* [Data supplied]:
──────
(** * gvisdata: a shallow embedding of [src/lib/gvisdata.js] in Rocq

    The library is JavaScript operating on a mutable object graph, so the
    embedding keeps a heap: arrays, plain objects and [Date] objects live in
    a store indexed by location, and every function of the library runs in
    a state-and-exception monad over that store.  A thrown exception keeps
    the store as it was when the exception was raised (so rows committed
    before a failure stay committed, as in the source).

    Modelling choices, all visible in the definitions below:
    - JavaScript numbers are modelled as integers ([Z]); a numeric string
      that does not denote an integer reads as NaN.
    - Strings are byte strings (code units 0..255).
    - The column descriptors produced by [tableDescriptionParser] are never
      written after construction; they are kept as Rocq records, a property
      read on a descriptor is a field projection and [for (key in col)]
      enumerates [column_props].
    - Thrown messages are kept as their constant text. *)

From stdpp Require Import base list strings.
From Stdlib Require Import ZArith Ascii.

(** ** JavaScript values and the heap *)

Record date := mkDate {
  getFullYear : Z; getMonth : Z; getDate : Z;
  getHours : Z; getMinutes : Z; getSeconds : Z;
  timeValue : Z;       (** [valueOf()], used by [<] *)
  dateString : string  (** [String(date)], host dependent *)
}.

Inductive val :=
| VUndef
| VNull
| VBool (b : bool)
| VNum (n : Z)
| VStr (s : string)
| VRef (l : nat).

Inductive obj :=
| OArr (vs : list val)
| OObj (props : list (string * val))
| ODate (d : date).

Definition heap := list obj.
Lemma trim_idempotent (s : text) : trim (trim s) = trim s.
Proof. apply trimmed_trim, trim_trimmed. Qed.

Lemma trim_incl (s : text) (c : code_unit) : In c (trim s) -> In c s.
Proof.
  intros H. unfold trim in H.
  destruct (trimEnd_prefix (trimStart s)) as (q & Hq & _).
  destruct (trimStart_suffix s) as (p & Hp & _).
  rewrite Hp, Hq. apply in_or_app. right. apply in_or_app. now left.
Qed.

Lemma trim_white_start (w : code_unit) (s : text) :
  is_white_space w = true -> trim (w :: s) = trim s.
Proof.
  intros H. unfold trim. simpl. now rewrite H.
Qed.

Lemma trimStart_all_white (s : text) :
  forallb is_white_space s = true -> trimStart s = [].
Proof.
  induction s as [| c s IH]; simpl; [reflexivity | ].
  intros H. apply andb_prop in H. destruct H as [Hc Hs]. rewrite Hc. now apply IH.
Qed.

Lemma trimStart_snoc (w : code_unit) (s : text) :
  is_white_space w = true ->
  trimStart (s ++ [w])
  = if forallb is_white_space s then [] else trimStart s ++ [w].
Proof.
  intros H. induction s as [| c s IH]; simpl.
  - now rewrite H.
  - destruct (is_white_space c) eqn:E; simpl; [exact IH | reflexivity].
Qed.

Lemma trim_white_end (w : code_unit) (s : text) :
  is_white_space w = true -> trim (s ++ [w]) = trim s.
Proof.
  intros H. unfold trim. rewrite (trimStart_snoc w s H).
  destruct (forallb is_white_space s) eqn:E.
  - now rewrite (trimStart_all_white s E).
  - unfold trimEnd. rewrite rev_app_distr. simpl. now rewrite H.
Qed.

Lemma trim_all_white (s : text) : forallb is_white_space s = true -> trim s = [].
Proof.
  intros H. unfold trim. now rewrite (trimStart_all_white s H).
Qed.

(** ** The route stops of the tour form *)

Lemma get_set_same {V : Type} (o : JSObject V) (k : string) (v : V) :
  get (set o k v) k = Some v.
Proof.
  induction o as [| [k' v'] o IH]; simpl.
  - now rewrite String.eqb_refl.
  - destruct (String.eqb k' k) eqn:E; simpl; rewrite E; [reflexivity | exact IH].
Qed.

Lemma get_set_other {V : Type} (o : JSObject V) (k k' : string) (v : V) :
  k' <> k -> get (set o k v) k' = get o k'.
Proof.
  intros N. induction o as [| [k0 v0] o IH]; simpl.
  - destruct (String.eqb_spec k k'); [congruence | reflexivity].
  - destruct (String.eqb_spec k0 k) as [E | E]; simpl.
    + subst k0. destruct (String.eqb_spec k k'); [congruence | reflexivity].
    + now rewrite IH.
Qed.

Lemma set_set {V : Type} (o : JSObject V) (k : string) (v v' : V) :
  set (set o k v) k v' = set o k v'.
Proof.
  induction o as [| [k0 v0] o IH]; simpl.
  - now rewrite String.eqb_refl.
  - destruct (String.eqb k0 k) eqn:E; simpl; rewrite E; [reflexivity | now rewrite IH].
Qed.

Lemma white_not_comma (w : code_unit) : is_white_space w = true -> w <> comma.
Proof. intros H ->. discriminate H. Qed.

Lemma split_snoc (sep w : code_unit) (s : text) :
  w <> sep ->
  exists ws x, split sep s = ws ++ [x] /\ split sep (s ++ [w]) = ws ++ [x ++ [w]].
Proof.
  intros N. induction s as [| c s (ws & x & H1 & H2)]; simpl.
  - exists [], []. split; [reflexivity | ].
    destruct (N.eqb_spec w sep); [congruence | reflexivity].
  - destruct (N.eqb_spec c sep) as [E | E].
    + exists ([] :: ws), x. rewrite H1, H2. now split.
    + rewrite H1, H2. destruct ws as [| h t]; simpl.
      * exists [], (c :: x). now split.
      * exists ((c :: h) :: t), x. now split.
Qed.

Lemma parse_white_end (w : code_unit) (s : text) :
  is_white_space w = true ->
  map trim (split comma (s ++ [w])) = map trim (split comma s).
Proof.
  intros H. destruct (split_snoc comma w s (white_not_comma w H)) as (ws & x & H1 & H2).
  rewrite H1, H2, !map_app. simpl. now rewrite (trim_white_end w x H).
Qed.

Lemma parse_white_start (w : code_unit) (s : text) :
  is_white_space w = true ->
  map trim (split comma (w :: s)) = map trim (split comma s).
Proof.
  intros H. simpl. destruct (N.eqb_spec w comma) as [E | _].
  - now apply white_not_comma in E.
  - destruct (split comma s) as [| h t] eqn:Es; [now apply split_nonempty in Es | ].
    simpl. now rewrite (trim_white_start w h H).
Qed.

(** Reading back a list that is shown joined with a comma and a space. *)
Lemma parse_join (l : list text) :
  l <> [] -> Forall (fun e => trimmed e /\ ~ In comma e) l ->
  map trim (split comma (join [comma; space] l)) = l.
Proof.
  induction l as [| x l IH]; intros Hne Hall; [congruence | ].
  inversion Hall as [| ? ? [Hx Hc] Hl]; subst.
  destruct l as [| y r].
  - simpl. rewrite (split_whole comma x Hc). simpl. now rewrite (trimmed_trim x Hx).
  - change (join [comma; space] (x :: y :: r))
      with (x ++ comma :: space :: join [comma; space] (y :: r)).
    rewrite (split_app comma x _ Hc).
    change (map trim (x :: split comma (space :: join [comma; space] (y :: r))))
      with (trim x :: map trim (split comma (space :: join [comma; space] (y :: r)))).
    rewrite (parse_white_start space) by reflexivity.
    rewrite IH by (assumption || discriminate).
    now rewrite (trimmed_trim x Hx).
Qed.

Lemma parsed_entries (value : text) :
  Forall (fun e => trimmed e /\ ~ In comma e) (map trim (split comma value)).
Proof.
  apply Forall_forall. intros e He. apply in_map_iff in He.
  destruct He as (w & <- & Hw). split; [apply trim_trimmed | ].
  intros Hc. apply trim_incl in Hc.
  pose proof (split_free comma value) as Hf. rewrite Forall_forall in Hf.
  exact (Hf w Hw Hc).
Qed.

(** X8.  What [handleArrayInput] stores under the field: one entry more than
    the typed text has commas (so never an empty list, not even for the empty
    text), each entry without a comma and without white space at either end;
    every other field of the tour keeps its value. *)
Theorem handleArrayInput_entries (field : string) (value : text)
    (prev : JSObject tour_value) :
  exists l,
    get (handleArrayInput field value prev) field = Some (TList l)
    /\ length l = S (count_occ N.eq_dec value comma)
    /\ Forall (fun e => trimmed e /\ ~ In comma e) l
    /\ (forall e, In e l -> exists piece, In piece (split comma value) /\ e = trim piece)
    /\ (forall k, k <> field -> get (handleArrayInput field value prev) k = get prev k).
Proof.
  exists (map trim (split comma value)). unfold handleArrayInput.
  split; [apply get_set_same | ].
  split; [now rewrite length_map, split_length | ].
  split; [apply parsed_entries | ].
  split.
  - intros e He. apply in_map_iff in He. destruct He as (w & <- & Hw). now exists w.
  - intros k Hk. now apply get_set_other.
Qed.


(** ** The order of texts *)

Lemma text_ltb_irrefl (a : text) : text_ltb a a = false.
Proof.
  induction a as [| x a IH]; simpl; [reflexivity | ].
  now rewrite N.ltb_irrefl.
Qed.

Lemma text_ltb_asym (a b : text) : text_ltb a b = true -> text_ltb b a = false.
Proof.
  revert b. induction a as [| x a IH]; intros [| y b]; simpl; try congruence.
  destruct (N.ltb_spec x y), (N.ltb_spec y x); try congruence; try lia.
  apply IH.
Qed.

Lemma text_ltb_cotrans (a b c : text) :
  text_ltb a c = true -> text_ltb a b = true \/ text_ltb b c = true.
Proof.
  revert b c. induction a as [| x a IH]; intros [| y b] [| z c]; simpl;
    try (intros; discriminate); try tauto.
  destruct (N.ltb_spec x z), (N.ltb_spec z x), (N.ltb_spec x y), (N.ltb_spec y x),
    (N.ltb_spec y z), (N.ltb_spec z y);
    try tauto; try lia; try (intros; discriminate).
  apply IH.
Qed.

Lemma text_ltb_trans (a b c : text) :
  text_ltb a b = true -> text_ltb b c = true -> text_ltb a c = true.
Proof.
  intros Hab Hbc. destruct (text_ltb a c) eqn:E; [reflexivity | ].
  destruct (text_ltb_cotrans b a c Hbc) as [H | H]; [ | congruence].
  apply text_ltb_asym in H. congruence.
Qed.
(** X19.  A command on [CommandBase] takes no positional argument.  When
    the parser returns no error and leaves arguments, [Main] returns 2, adds
    the line "error: unrecognized args: ..." to the standard error, logs
    nothing and does not run the command.  When it leaves none, [Main] runs
    the command on the context given and returns 1 or 0 as [Run] returns an
    error or not. *)
Theorem X19_CommandBase_takes_no_arguments (c : C) (ctx : cmd.Context)
    (args : list string) (log : list string) (f2 : FlagSet) :
  (∀ c0 f, cmd.SetFlags c0 f = (c0, cmd.CommandBase_SetFlags f)) →
  (∀ c0 a, cmd.Init c0 a = (c0, cmd.CommandBase_Init a)) →
  cmd.ParseArgs c (cmd.SetOutput cmd.Discard
                     (cmd.NewFlagSet (cmd.Name (cmd.Info_of c)))) args
    = (f2, None) →
  (cmd.FlagSet_Args f2 ≠ [] →
     cmd.Main c ctx args log
       = (2%Z, c,
          cmd.writeStderr ctx ("error: " +:+ ("unrecognized args: "
                                 +:+ cmd.quoted (cmd.FlagSet_Args f2))
                               +:+ cmd.nl),
          log))
  ∧ (cmd.FlagSet_Args f2 = [] →
       ∃ c3 ctx3 rerr, cmd.Run c ctx = (c3, ctx3, rerr) ∧
         (cmd.Main c ctx args log).1.1.1
           = match rerr with Some _ => 1%Z | None => 0%Z end ∧
         (cmd.Main c ctx args log).1.1.2 = c3).
Proof.
  intros HSet HInit Hparse. unfold cmd.Main.
  rewrite HSet. unfold cmd.CommandBase_SetFlags. rewrite Hparse. simpl.
  rewrite HInit. unfold cmd.CommandBase_Init, cmd.CheckEmpty. split.
  - intros Hargs. rewrite bool_decide_eq_true_2; [done|].
    by destruct (cmd.FlagSet_Args f2).
  - intros ->. simpl.
    destruct (cmd.Run c ctx) as [[c3 ctx3] rerr].
    exists c3, ctx3, rerr. split; [done|].
    destruct rerr as [e|]; [|done].
    by destruct (bool_decide (e ≠ cmd.ErrSilent)).
Qed.

(** X20.  The help of a command starts with "usage: " and its name, and
    [Help] always leaves the flag set printing to [ioutil.Discard].  For a
    flag set without flags the help does not mention options and it ends
    with a newline; when the command has, besides, no arguments, purpose,
    documentation or aliases, the help is the usage line alone. *)
Theorem X20_Help_shape (i : cmd.Info) (f : FlagSet) :
  let r := cmd.Info_Help i f in
  (∃ rest, r.1 = "usage: " +:+ cmd.Name i +:+ rest)
  ∧ r.2 = cmd.SetOutput cmd.Discard
            (if cmd.hasFlags f then cmd.SetOutput cmd.ToBuffer f else f)
  ∧ (cmd.hasFlags f = false →
       (∃ body, r.1 = body +:+ cmd.nl) ∧
       (cmd.Args i = "" → cmd.Purpose i = "" → cmd.Doc i = "" →
        cmd.Aliases i = [] → r.1 = "usage: " +:+ cmd.Name i +:+ cmd.nl)).
Proof.
  unfold cmd.Info_Help.
  destruct (cmd.hasFlags f); simpl.
  - split; [|split; [done|discriminate]].
    repeat case_bool_decide; rewrite ?string_app_assoc; simpl; eauto.
  - split; [|split; [done|]].
    + repeat case_bool_decide; rewrite ?string_app_assoc; simpl; eauto.
    + intros _. split.
      * destruct (bool_decide (0 < length (cmd.Aliases i))).
        { eexists. rewrite <- !string_app_assoc. reflexivity. }
        destruct (bool_decide (cmd.Doc i ≠ "")).
        { eexists. rewrite <- !string_app_assoc. reflexivity. }
        destruct (bool_decide (cmd.Purpose i ≠ "")).
        { eexists. rewrite <- !string_app_assoc. reflexivity. }
        eexists. reflexivity.
      * intros -> -> -> ->. simpl. by rewrite string_app_assoc.
Qed.

End CmdProperties.

Lemma X17_handleCommandError_codes_witness :
  (cmd.handleCommandError true ctx0 (Some (cmd.Errorf "no such flag"))
     (cmd.NewFlagSet "status")).1.2
  = cmd.writeStderr ctx0 ("error: " +:+ "no such flag" +:+ cmd.nl).
Proof.
  pose proof (X17_handleCommandError_codes true ctx0
                (Some (cmd.Errorf "no such flag")) (cmd.NewFlagSet "status"))
    as (_ & _ & _ & _ & _ & _ & _ & H).
  exact (H (cmd.Errorf "no such flag") eq_refl ltac:(discriminate)).
Defined.


Lemma X19_CommandBase_takes_no_arguments_witness :
  cmd.Main true ctx0 ["x"; "y"] []
  = (2%Z, true,
     cmd.writeStderr ctx0 ("error: " +:+ "unrecognized args: [x y]" +:+ cmd.nl),
     []).
Proof.
  exact (proj1 (X19_CommandBase_takes_no_arguments true ctx0 ["x"; "y"] []
                  (mkFlagSet ["x"; "y"] cmd.Discard)
                  (λ _ _, eq_refl) (λ _ _, eq_refl) eq_refl)
               ltac:(discriminate)).
Defined.

Lemma X20_Help_shape_witness :
  cmd.hasFlags (cmd.NewFlagSet "status") = false ∧
  ∃ body,
    (cmd.Info_Help (cmd.mkInfo "status" "" "show the status" "" [])
                   (cmd.NewFlagSet "status")).1 = body +:+ cmd.nl.
Proof.
  assert (H : cmd.hasFlags (cmd.NewFlagSet "status") = false) by reflexivity.
  exact (conj H (proj1 (proj2 (proj2
    (X20_Help_shape (cmd.mkInfo "status" "" "show the status" "" [])
                    (cmd.NewFlagSet "status"))) H))).
Defined.

Lemma X1_machine_keys_identify_witness :
  Machine_globalKey m0 = Machine_globalKey (setInstanceId m0 "i-123").
Proof.
  exact (proj2 (proj1 (X1_machine_keys_identify m0 (setInstanceId m0 "i-123")))
               eq_refl).
Defined.

Lemma X14_WatchRemoteApplication_watcher_xor_error_witness :
  (remoterelations.WatchRemoteApplication IsValidApplication facade0
     "My SQL").2.1 = None.
Proof.
  exact (proj2 (proj2 (X14_WatchRemoteApplication_watcher_xor_error
                         IsValidApplication unit facade0 "My SQL"))
               (ex_intro _ _ eq_refl)).
Defined.
(** * Timer: an error-correcting interval timer (Timer.hpp)

    A shallow embedding of the class template [Timer<T>] and of its two
    instantiations, [KernelTimer] ([Timer<long long>], microseconds) and
    [TimerSDL] ([Timer<Uint32>], milliseconds), followed by the properties
    of its polling algorithm.

    - the time unit [T] is an integer type; a value of type [T] is a [Z] and
      every arithmetic operation of the source is followed by the wrap-around
      of [T], written out;
    - the time functor is an external source of samples: a [Clock] holds the
      successive values it returns and counts the calls made so far;
    - a method that calls the time functor is a computation over the clock,
      a [const] method returns no timer, a mutating one returns the new one. *)

From Stdlib Require Import ZArith Bool List Lia.
Import ListNotations.

Local Open Scope Z_scope.

(** ** The time unit [T] *)

(** The template parameter.  [Unsigned w] is an unsigned integer type of [w]
    bits whose arithmetic is done at its own width (rank of [unsigned int] or
    more, so that no integral promotion takes place); [Signed w] is a two's
    complement type of [w] bits.  Signed overflow is undefined in C++: the
    model wraps it, and the general theorems below are stated where it does
    not happen. *)
Inductive TimeUnit : Type :=
| Unsigned (w : Z)
| Signed (w : Z).

(** [Uint32], the unit of [TimerSDL]. *)
Definition Uint32 : TimeUnit := Unsigned 32.

(** [typedef long long kernel_timer_t], the unit of [KernelTimer]. *)
Definition kernel_timer_t : TimeUnit := Signed 64.

Definition width (T : TimeUnit) : Z :=
  match T with Unsigned w => w | Signed w => w end.

Definition tmin (T : TimeUnit) : Z :=
  match T with
  | Unsigned _ => 0
  | Signed w => - 2 ^ (w - 1)
  end.

Definition tmax (T : TimeUnit) : Z :=
  match T with
  | Unsigned w => 2 ^ w - 1
  | Signed w => 2 ^ (w - 1) - 1
  end.
(** The source unlinks the node through the node's own pointers and
    decrements the counter of this bucket. *)
Definition removeNode (node : Key) (b : t) : t :=
  {| nodes := unlink node (nodes b); size := size b - 1 |}.

Definition removeTail (b : t) : option Key * t :=
  if size b =? 0 then (None, b)
  else match last (nodes b) with
       | None => (None, b)
       | Some last_node => (Some last_node, removeNode last_node b)
       end.

Definition empty (b : t) : bool := size b =? 0.

End FrequencyBucket.
Arguments t Key : clear implicits.
End FrequencyBucket.

Section Lfu.
Context {Key : Type} `{Countable Key} {Value : Type}.

(** The payload of a [CacheNode]; its links are the bucket lists. *)
Record CacheNode : Type := mkCacheNode { value : Value; frequency : Z }.

Record LfuCache : Type := mkLfuCache {
  capacity_ : Z;
  min_frequency_ : Z;
  cache_ : gmap Key CacheNode;
  frequency_buckets_ : gmap Z (FrequencyBucket.t Key)
}.

Definition construct (capacity : Z) : exception + LfuCache :=
  if capacity <=? 0 then inl (InvalidCapacityException capacity)
  else inr {| capacity_ := capacity; min_frequency_ := 1;
              cache_ := ∅; frequency_buckets_ := ∅ |}.

(** Returns the bucket found or created, and the bucket map holding it. *)
Definition getOrCreateBucket (frequency : Z)
    (buckets : gmap Z (FrequencyBucket.t Key))
    : FrequencyBucket.t Key * gmap Z (FrequencyBucket.t Key) :=
  match buckets !! frequency with
  | Some bucket => (bucket, buckets)
  | None => (FrequencyBucket.new, <[frequency := FrequencyBucket.new]> buckets)
  end.

(** [getOrCreateBucket(frequency)->addToHead(node)], as [updateFrequency]
    and [put] both write it. *)
Definition addToBucket (frequency : Z) (node : Key)
    (buckets : gmap Z (FrequencyBucket.t Key)) : gmap Z (FrequencyBucket.t Key) :=
  let '(bucket, buckets1) := getOrCreateBucket frequency buckets in
  <[frequency := FrequencyBucket.addToHead node bucket]> buckets1.
Lemma first_by_name_NoDup l : NoDup (map name (first_by_name l)).
Proof.
  induction l as [|p l IH]; simpl; constructor.
  - rewrite in_map_iff. intros (q & Hn & Hq). apply filter_In in Hq as [_ Hq].
    rewrite Hn, String.eqb_refl in Hq. discriminate.
  - clear -IH. induction (first_by_name l) as [|q l' IH']; simpl; [constructor|].
    inversion IH as [|? ? Hnotin Hnd]; subst.
    destruct (negb (String.eqb (name q) (name p))); simpl; [|auto].
    constructor; [|auto].
    rewrite in_map_iff in *. intros (x & Hx & Hin). apply Hnotin.
    exists x. apply filter_In in Hin. tauto.
Qed.

(** Every name of the list is the name of a package that is kept. *)
Lemma first_by_name_covers l p :
  In p l -> exists q, In q (first_by_name l) /\ name q = name p.
Proof.
  induction l as [|a l IH]; simpl; [tauto|].
  intros [->|Hin]; [eauto|].
  destruct (IH Hin) as (q & Hq & Hn).
  destruct (String.eqb (name q) (name a)) eqn:E.
  - apply String.eqb_eq in E. exists a. split; [auto | congruence].
  - exists q. split; [|assumption]. right. apply filter_In. now rewrite E.
Qed.

(** The record the grouped store holds for [id]. *)
Lemma grouped_get report id :
  JsObject.get id (grouped report)
  = match occurrences_of id report with
    | [] => None
    | o :: rest =>
        Some {| description := snd (fst o);
                packages := first_by_name (map snd (o :: rest));
                snykId := id |}
    end.
Proof.
  unfold grouped. rewrite fold_addOccurrence_get.
  cbv zeta. cbn [JsObject.get JsObject.empty]. unfold occurrences_of.
  destruct (filter _ (occurrences report)) as [|o rest]; [reflexivity|].
  now rewrite fold_push_new_first.
Qed.

Lemma grouped_NoDup report : NoDup (JsObject.keys (grouped report)).
Proof. apply fold_addOccurrence_NoDup. constructor. Qed.

Lemma grouped_snykId report id v : In (id, v) (grouped report) -> snykId v = id.
Proof.
  intros H. apply In_get in H; [|apply grouped_NoDup].
  rewrite grouped_get in H.
  destruct (occurrences_of id report); [discriminate|].
  now injection H as <-.
Qed.

Lemma grouped_keys report id :
  In id (JsObject.keys (grouped report))
  <-> In id (map (fun o => fst (fst o)) (occurrences report)).
Proof.
  unfold grouped. rewrite fold_addOccurrence_keys. simpl. tauto.
Qed.

(** [groupFinding] on a store that holds no inherited name: it throws on
    such a name and adds the occurrence otherwise. *)
Lemma groupOccurrence_spec s o :
  (forall k, In k (JsObject.keys s) -> JsObject.inherited k = false) ->
  groupOccurrence s o
  = if JsObject.inherited (fst (fst o)) then Throws (TypeError "some")
    else Returns (addOccurrence s o).
Proof.
  intros Hs. destruct o as [[i d] p].
  unfold groupOccurrence, groupFinding, addOccurrence, JsObject.lookup.
  cbn [fst snd Snyk.id Snyk.description].
  destruct (JsObject.get i s) as [v|] eqn:E.
  - rewrite (Hs i) by (apply get_In_keys; congruence).
    destruct (existsb _ (packages v)); [reflexivity|]. now destruct p.
  - destruct (JsObject.inherited i); [reflexivity|]. now destruct p.
Qed.

Lemma forEach_groupOccurrence occ s :
  (forall k, In k (JsObject.keys s) -> JsObject.inherited k = false) ->
  forEach groupOccurrence occ s
  = if existsb (fun o => JsObject.inherited (fst (fst o))) occ
    then Throws (TypeError "some")
    else Returns (fold_left addOccurrence occ s).
Proof.
  revert s. induction occ as [|o occ IH]; intros s Hs; [reflexivity|].
  cbn [forEach existsb fold_left]. rewrite groupOccurrence_spec by assumption.
  destruct (JsObject.inherited (fst (fst o))) eqn:E; [reflexivity|].
  cbn [orb]. apply IH. intros k Hk. apply addOccurrence_keys in Hk as [Hk| ->];
    [now apply Hs | exact E].
Qed.
(** * Steady-state PEM fuel-cell model

    A shallow embedding of [fuel_Cell_simulator.py]: the parameter container
    [FuelCellParameters], the four physics equations and the sweep
    [simulate_fuel_cell], followed by the properties of the specification
    that are settled on them.

    Numbers.  Python floats and numpy float64 values are modelled as real
    numbers extended with the IEEE special values ([PInf], [NInf], [NaN]):
    arithmetic on finite values is exact (rounding and overflow are not
    modelled, zero is unsigned), arithmetic on special values follows
    IEEE 754 as numpy implements it (a warning, never an exception).  A
    Python scalar operation that raises ([/] by zero) is modelled in the
    [outcome] monad.  The fields of a parameter set are finite floats: a
    Python integer beyond the range of a float, which would raise
    [OverflowError] at its first float operation, is outside the model.

    Properties that depend on rounding (finiteness, strict order, the
    effect of a guard) are stated under explicit bounds on the
    parameters, inside which binary64 neither overflows nor absorbs the
    quantity at stake; module [B64] evaluates the clamp of the
    concentration loss in binary64 itself. *)

From Stdlib Require Import Reals Lra Lia List String.
From Stdlib Require Floats.
Import ListNotations.
Open Scope R_scope.

(** The source names the gas constant [R]; the type of real numbers is
    called [real] throughout so that the field can keep its name. *)
Abbreviation real := R.

(* ================================================================= *)
(** ** Outcomes of Python calls *)

Inductive pyexn : Type :=
| ZeroDivisionError
| TypeError.

Inductive outcome (A : Type) : Type :=
| Ret (a : A)
| Raise (e : pyexn).

Arguments Ret {A} a.
Arguments Raise {A} e.

Definition bind {A B : Type} (m : outcome A) (k : A -> outcome B) : outcome B :=
  match m with
  | Ret a => k a
  | Raise e => Raise e
  end.

Notation "x <- m ;; k" := (bind m (fun x => k))
  (at level 61, m at next level, right associativity).

(** Elementwise application of a fallible scalar function over an array:
    the first failure aborts the whole evaluation. *)
Fixpoint mapM {A B : Type} (f : A -> outcome B) (l : list A) : outcome (list B) :=
  match l with
  | [] => Ret []
  | a :: l' => b <- f a ;; bs <- mapM f l' ;; Ret (b :: bs)
  end.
──────
* [Task details]: What you give back should be only the lines of the records above, starting at the line with "- a method that" and ending at the line with "Unsigned _ => 0", restated word for word.

* [Exercise response]:
    - a method that calls the time functor is a computation over the clock,
      a [const] method returns no timer, a mutating one returns the new one. *)

From Stdlib Require Import ZArith Bool List Lia.
Import ListNotations.

Local Open Scope Z_scope.

(** ** The time unit [T] *)

(** The template parameter.  [Unsigned w] is an unsigned integer type of [w]
    bits whose arithmetic is done at its own width (rank of [unsigned int] or
    more, so that no integral promotion takes place); [Signed w] is a two's
    complement type of [w] bits.  Signed overflow is undefined in C++: the
    model wraps it, and the general theorems below are stated where it does
    not happen. *)
Inductive TimeUnit : Type :=
| Unsigned (w : Z)
| Signed (w : Z).

(** [Uint32], the unit of [TimerSDL]. *)
Definition Uint32 : TimeUnit := Unsigned 32.

(** [typedef long long kernel_timer_t], the unit of [KernelTimer]. *)
Definition kernel_timer_t : TimeUnit := Signed 64.

Definition width (T : TimeUnit) : Z :=
  match T with Unsigned w => w | Signed w => w end.

Definition tmin (T : TimeUnit) : Z :=
  match T with
  | Unsigned _ => 0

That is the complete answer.